Is this being practical or is this petty vindictiveness due to Senator Staton’s support of Ralph Reed in the primary? Considering it is popular with voters and a great wedge issue with Democrats, Cagle is either being foolish or vindictive on this.

10 comments

  1. VictoratGaImproper says:

    If you want to talk about vindictivenes, ask Dave Johnson why Reed & Staton did to his local Christian Coaliton Chapter after he endorsed Cagle.

  2. RuralDem says:

    Erick,

    You mean it’s popular with Republican voters correct? A wedge issue is not going to be popular with both sides if it’s a wedge issue.

    I’d go as far as saying it’s a great issue against rural Republicans and rural Democrats. There you go, that’s much better.

  3. Erick says:

    Actually, RuralDem, it is popular with a solid majority of all voters. It wedges the Dems because some of them are inclined to support it.

  4. RuralDem says:

    Erick,

    I would be inclined to agree to an extent. I know a majority of people I have spoken to about it DO agree with it.

    That is, until they find out about the absentee issue.

    So, when you say a solid majority of voters support it, are these voters also being told about the changes in absentee voting?

    I believe when the voters are told more than “this will make people have a photo id at the poll” they usually tend to see the partisanship in the bill.

  5. Not a single Democratic member who voted against photo ID requirements in the last general assembly lost their seat, and I don’t believe any Republican candidates even made it an issue (successfully)…they prefered to focus on issues that voters actually cared about passionately.

    Polls show that similar (and large) majorities favor photo ID but also beer sales on Sunday. However, the failure to pass either piece of legislation will not defeat any incumbent. We should be smart enough to distinguish between two (or more) issues that are both “popular” but may not move voters in equal measures.

    Cagle has clearly determined that the Republican party/primary is close to completing a full reversal from the old Democratic party/primary, that is the elections will be decided in the primary and most voters will vote there. I don’t think it’s ever a bad thing to appeal to general election voters (like Cagle is trying to do here) but I think the Democratic primary will be alive and well in 2010. There will still be races for Congress, US Senate and local office, even if we do have a field clearer like Thurbert Baker in the Senate or Gubernatorial primary.

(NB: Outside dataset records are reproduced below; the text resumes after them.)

Lemma run_mono {externals : Externals} (w : World) (settings : Settings.t)
    (ds : DisplayStates.t) :
  clockSane w settings ->
  mono (snd (runSurveyTests w settings (startState ds))).
Proof.
  intros Hclock.
  assert (Hloop : forall name perform reason st1,
            mono st1 -> DisplayStates.progress (displayStates st1) <= 0 ->
            Locals.attempts (locals st1) = 0%nat ->
            mono (snd (retryLoop w maxRetries settings name perform reason st1))
            /\ exists v, fst (retryLoop w maxRetries settings name perform reason st1)
                         = Returned v).
  { intros name perform reason st1 M Z A.
    unfold maxRetries, retryLoop. cbn. rewrite A. cbn.
    match goal with
    | |- context [attempt ?w0 ?s ?n ?p ?r ?st0] =>
        pose proof (attempt_mono w0 s n p r st0 Hclock M Z) as X;
        destruct (attempt w0 s n p r st0) as [[[]|e] st2]
    end; cbn [fst snd] in X |- *; cbn.
    - split; [exact X | eexists; reflexivity].
    - destruct (String.eqb (message e) "cancelled"); cbn;
        (split; [mono_after X | eexists; reflexivity]). }
  unfold runSurveyTests, startState. cbn -[filter].
  destruct (preflightSettings w settings) as [reason|e]; cbn -[filter]; [|mono_now].
  destruct (String.eqb reason ""); cbn -[filter]; [|mono_now].
  destruct (String.eqb (Settings.iperfServerAdrs settings) "localhost");
    cbn -[filter];
    [ | destruct (checkIperfServer w settings) as [reason'|e]; cbn -[filter];
        [ destruct (String.eqb reason' ""); cbn -[filter] | mono_now ] ];
    (destruct (scanWifi w settings) as [ssids|e]; cbn -[filter]; [|mono_now]);
    (destruct (filter WifiResults.currentSSID ssids) as [|s others]; cbn;
     [mono_now|]);
    match goal with
    | |- context [retryLoop ?w0 ?n ?s0 ?name ?p ?r ?st1] =>
        let X := fresh "X" in
        let V := fresh "V" in
        destruct (Hloop name p r st1) as [X V];
        [ mono_now | cbn; lia | reflexivity | ];
        destruct (retryLoop w0 n s0 name p r st1) as [c st2];
        cbn [fst snd] in X, V;
        destruct V as [v ->]; destruct v; exact X
    end.
Qed.
Lemma simulate_draw_count_witness :
  py_mul (PyInt 10) (PyFloat (of_Z 3)) = Ok (PyFloat (of_Z 30))
  /\ integer_value (PyFloat (of_Z 30)) = Some 30
  /\ py_positive (PyInt 10) = true
  /\ resolve_harmonics (PyInt 10) (Some (PyInt 3)) = Ok (PyInt 3)
  /\ exists wanted_series : list float64,
       simulate_seasonal_term sample_randn1 sample_cos sample_sin Numpy.sum
         (PyInt 10) (PyFloat (of_Z 3)) one (Some (PyInt 3)) 0%nat
       = (advance sample_randn1 (Z.to_nat (2 * 3 * (1 + 100 * 30))) 0%nat, Ok wanted_series)
       /\ Z.of_nat (length wanted_series) = 30.
Proof.
  split; [reflexivity|]. split; [reflexivity|]. split; [reflexivity|]. split; [reflexivity|].
  apply (simulate_draw_count sample_randn1 sample_cos sample_sin Numpy.sum
           (PyInt 10) (PyFloat (of_Z 3)) one (Some (PyInt 3)) 0%nat (PyFloat (of_Z 30)) 30 3);
    [reflexivity | reflexivity | lia | rewrite two_20; lia | reflexivity | reflexivity
    | rewrite two_20; lia].
Defined.

Lemma negative_duration_fails_after_drawing_witness :
  py_mul (PyInt 2) (PyInt (-1)) = Ok (PyInt (-2))
  /\ integer_value (PyInt (-2)) = Some (-2)
  /\ py_positive (PyInt 2) = true
  /\ resolve_harmonics (PyInt 2) None = Ok (PyInt 1)
  /\ simulate_seasonal_term sample_randn1 sample_cos sample_sin Numpy.sum
       (PyInt 2) (PyInt (-1)) one None 0%nat
     = (advance sample_randn1 (Z.to_nat (2 * 1)) 0%nat, Raise ValueError).
Proof.
  split; [reflexivity|]. split; [reflexivity|]. split; [reflexivity|]. split; [reflexivity|].
  apply (negative_duration_fails_after_drawing sample_randn1 sample_cos sample_sin Numpy.sum
           (PyInt 2) (PyInt (-1)) one None 0%nat (PyInt (-2)) (-2) 1);
    [reflexivity | reflexivity | lia | reflexivity | reflexivity | rewrite two_20; lia].
Defined.

Lemma unusable_harmonics_rejected_witness :
  py_mul (PyInt 10) (PyInt 3) = Ok (PyInt 30)
  /\ integer_value (PyInt 30) = Some 30
  /\ py_float (PyInt 10) = Ok (of_Z 10)
  /\ is_zero (of_Z 10) = false
  /\ (forall f : float64, is_zero f = false ->
        simulate_seasonal_term sample_randn1 sample_cos sample_sin Numpy.sum
          (PyInt 10) (PyInt 3) one (Some (PyFloat f)) 0%nat
        = (0%nat, Raise TypeError))
  /\ (forall z : Z, z < 0 ->
        simulate_seasonal_term sample_randn1 sample_cos sample_sin Numpy.sum
          (PyInt 10) (PyInt 3) one (Some (PyInt z)) 0%nat
        = (0%nat, Raise ValueError)).
Proof.
  split; [reflexivity|]. split; [reflexivity|]. split; [reflexivity|]. split; [reflexivity|].
  apply (unusable_harmonics_rejected sample_randn1 sample_cos sample_sin Numpy.sum
           (PyInt 10) (PyInt 3) one 0%nat (PyInt 30) 30 (of_Z 10));
    reflexivity.
Defined.

Lemma zero_harmonics_sum_nothing_witness :
  py_mul (PyInt 1) (PyInt 3) = Ok (PyInt 3)
  /\ integer_value (PyInt 3) = Some 3
  /\ resolve_harmonics (PyInt 1) None = Ok (PyInt 0)
  /\ py_float (PyInt 1) = Ok (of_Z 1)
  /\ is_zero (of_Z 1) = false
  /\ simulate_seasonal_term sample_randn1 sample_cos sample_sin Numpy.sum
       (PyInt 1) (PyInt 3) one None 0%nat
     = (0%nat, Ok (replicate (Z.to_nat 3) (Numpy.sum []))).
Proof.
  split; [reflexivity|]. split; [reflexivity|]. split; [reflexivity|]. split; [reflexivity|].
  split; [reflexivity|].
  apply (zero_harmonics_sum_nothing sample_randn1 sample_cos sample_sin Numpy.sum
           (PyInt 1) (PyInt 3) one None 0%nat (PyInt 3) 3 (of_Z 1));
    [reflexivity | reflexivity | lia | rewrite two_20; lia | reflexivity | reflexivity
    | reflexivity].
Defined.

End SeasonalMore.

(* ===================================================================== *)
(** * The double-sided moving average of [recursive_ls.py] *)
(* ===================================================================== *)

Module RecursiveLSFacts.

Import NumpyFacts RecursiveLS.

Lemma for_each_appends {A : Type} (f : A -> float64) (l : list A)
    (body : list float64 -> A -> result (list float64)) (acc : list float64) :
  Forall (fun x => forall ma, body ma x = Ok (ma ++ [f x])) l ->
  for_each l body acc = Ok (acc ++ (f <$> l)).
Proof.
  intros H. revert acc. induction H as [|x l Hx _ IH]; intros acc; simpl.
  - rewrite app_nil_r. reflexivity.
  - rewrite Hx. simpl. rewrite IH, <- app_assoc. reflexivity.
Qed.



Lemma fmap_seq_ext {B : Type} (f g : nat -> B) (a n : nat) :
  (forall i, (a <= i < a + n)%nat -> f i = g i) -> f <$> seq a n = g <$> seq a n.
Proof.
  revert a. induction n as [|n IH]; intros a H; [reflexivity|].
  simpl. rewrite (H a) by lia. f_equal. apply IH. intros i Hi. apply H. lia.
Qed.

Lemma length_np_arange_down (start stop : Z) :
  length (np_arange_down start stop) = Z.to_nat (start - stop).
Proof. unfold np_arange_down. rewrite length_fmap, length_seq. reflexivity. Qed.

Lemma lookup_np_arange_down (w i : nat) :
  (i < w)%nat -> np_arange_down (Z.of_nat w) 0 !! i = Some (Z.of_nat (w - i)).
Proof.
  intros Hi. unfold np_arange_down.
  rewrite list_lookup_fmap, lookup_seq_lt by lia. simpl. f_equal. lia.
Qed.

Lemma np_multiply_same_length (a b : list float64) :
  length a = length b -> np_multiply a b = Ok (zip_with mul a b).
Proof. intros H. unfold np_multiply. rewrite H, Nat.eqb_refl. reflexivity. Qed.



Lemma py_slice_inside {A : Type} (a b : Z) (l : list A) :
  0 <= a <= b -> b <= Z.of_nat (length l) ->
  py_slice a b l = take (Z.to_nat (b - a)) (drop (Z.to_nat a) l).
Proof.
  intros Ha Hb. unfold py_slice, slice_bound.
  replace (a <? 0) with false by (symmetry; apply Z.ltb_ge; lia).
  replace (b <? 0) with false by (symmetry; apply Z.ltb_ge; lia).
  rewrite !Z.min_l by lia. reflexivity.
Qed.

    Keeping that in mind, and predicting that the GOP primary will still be somewhat dominated by conservative activists, I advise Cagle to see gopdoc’s comments on another thread, the ones about photo ID stirring emotions like no other issue with the activists. Clearly Cagle is going out of his way to “poison” Richardson right now by being gracious and bipartisan in comparison to Richardson’s spectacular ego-driven flameout, but Cagle should keep in mind that even if Richardson flames out, there will be some other conservative firebrand (Lynn Westmoreland, perhaps) in a gubernatorial or senate primary that he’ll still have to contend with.

    At the end of the day, though, a contentious constitutional amendment like this doesn’t have the votes in the House or the Senate to pass, so starting some sort of Republican fratricide (which I encourage! go ahead guys!) is really just crying over spilled milk.

  6. Harry says:

    It appears likely the appeals process will reverse the lower courts and permit voter ID anyway, so a constitutional amendment will be unnecessary.

  7. Erick, this certainly has nothing to do with Cecil’s support of Ralph. That hatchet had been buried a long time ago. This has everything to do with getting the agenda you ran on passed.

    We have a highly competent Secretary of State who has pledged to work to stamp out voter fraud. The law that was enacted is not dead and has not been repealed, and may survive tha appeals process.

    Cagle pledged to work in a bi-partisan fashion to move this state forward. He is doing precisely that. Ultimately, any individual regardless of their political affiliation wants similar things (a good job, nice home, freedom to pursue your dream). It’s effective governance vs. politics. Cagle ran on a bold agenda that the vast majority of Georgians agreed with. So does he want to embellish perceived controversy at the onset of a session and stymie his own agenda? You are able to attract more with honey than vinegar.

    Cecil Staton is, unquestionably, one of the most competent and effective leaders in this state. I hardly doubt this deters him from continuing to build consensus to achieve his agenda as well.

  8. GAPeach says:

    I think this is less about politics and more about the actual law. There are still several court cases involving it that haven’t been heard. The interested parties probably want to see those resolved before they push another piece of legislation.

  9. atlantaman says:

    Chris-

    I pretty much agree with your analysis, the only thing I would ad is there is a difference between issues with great polling numbers and issues that drive people to the polls.

    The polling on voter photo ID is very high in favor of the bill, but is it an issue that drives people to the polls? Ironically while the majority of the folks will favor it in a phone interview, most do not care enough about it as motivating issue to vote…except for the blacks. The blacks get so fired up over this issue they would walk 5 miles in 100 degree heat to vote against voter photo ID – and every Republican candidate on the ballot.